QSAR modeling and in silico design of small-molecule inhibitors targeting the interaction between E3 ligase VHL and HIF-1 α

Protein–protein interactions (PPIs) have attracted much attention recently because of their preponderant role in most biological processes. The prevention of the interaction between E3 ligase VHL and HIF-1 α may improve tolerance to hypoxia and ameliorate the prognosis of many diseases. To obtain novel potent inhibitors of VHL/HIF-1 α interaction, a series of hydroxyproline-based inhibitors were investigated for structural optimization using a combination of QSAR modeling and molecular docking. Here, 2D- and 3D-QSAR models were developed by genetic function approximation (GFA) and comparative molecular field analysis (CoMFA) and comparative molecular similarity index analysis (CoMSIA) methods, respectively.

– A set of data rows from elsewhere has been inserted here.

(** What is fixed once the mines are placed, as a relation between the
    engine before and after. *)
Lemma run_op_frame o g w g' w' :
  o ≠ Reset → state g ≠ READY →
  run_op o g w = Done (g', w') →
  same_config g g'
  ∧ revealed g ⊆ revealed g'
  ∧ mines g' = mines g ∧ adjacent_cache g' = adjacent_cache g
  ∧ start_time g' = start_time g ∧ state g' ≠ READY.
Proof.
  intros Ho Hs Hrun.
  set (I := λ x : MinesweeperGame,
         same_config g x ∧ revealed g ⊆ revealed x
         ∧ mines x = mines g ∧ adjacent_cache x = adjacent_cache g
         ∧ start_time x = start_time g ∧ state x ≠ READY).
  assert (I g) as HI.
  { unfold I. split_and!; done || apply same_config_refl. }
  assert (∀ p x w1 b x' w1',
            any_position p → I x →
            reveal_cell p x w1 = Done (b, x', w1') → I x') as Hreveal.
  { intros p x w1 b x' w1' _ (Hc & Hr & Hm & Ha & Ht & Hsx) Hx.
    apply reveal_cell_frame in Hx as (Hc' & Hr' & Hfix & _).
    destruct (Hfix Hsx) as (? & ? & ? & ?). unfold I.
    split_and!; try congruence.
    - by eapply same_config_trans.
    - by etrans. }
  destruct o as [pos|pos|pos|]; cbn [run_op] in Hrun; [| | |done].
  - apply bind_Done in Hrun as ([b g1] & w1 & Hrun & H).
    apply ret_Done in H as [= -> _]. by apply (Hreveal pos g w b g1 w1).
  - apply ret_Done in Hrun as [= -> _].
    destruct (toggle_flag_frame pos g) as (?&Hr&?&?&?&Hst).
    split_and!; try done; [by rewrite Hr|by rewrite Hst].
  - apply bind_Done in Hrun as ([b g1] & w1 & Hrun & H).
    apply ret_Done in H as [= -> _].
    by apply (auto_reveal_preserves any_position I pos g w b g1 w1).
Qed.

The top-ranked models with strict validation revealed satisfactory statistical parameters (CoMFA with q^2 , 0.637; r^2 , 0.955; r_pred^2 , 0.944; CoMSIA with q^2 , 0.649; r^2 , 0.954; r_pred^2 , 0.911; GFA with q^2 , 0.721; r^2 , 0.801; r_pred^2 , 0.861). The selected five 2D-QSAR descriptors were in good accordance with the 3D-QSAR results, and contour maps gave the visualization of feature requirements for inhibitory activity. A new diverse molecular database was created by molecular fragment replacement and BREED techniques for subsequent virtual screening. Eventually, 31 novel hydroxyproline derivatives stood out as potential VHL/HIF-1 α inhibitors with favorable predictions by the CoMFA, CoMSIA and GFA models. The reliability of this protocol suggests that it could also be applied to the exploration of lead optimization of other PPI targets.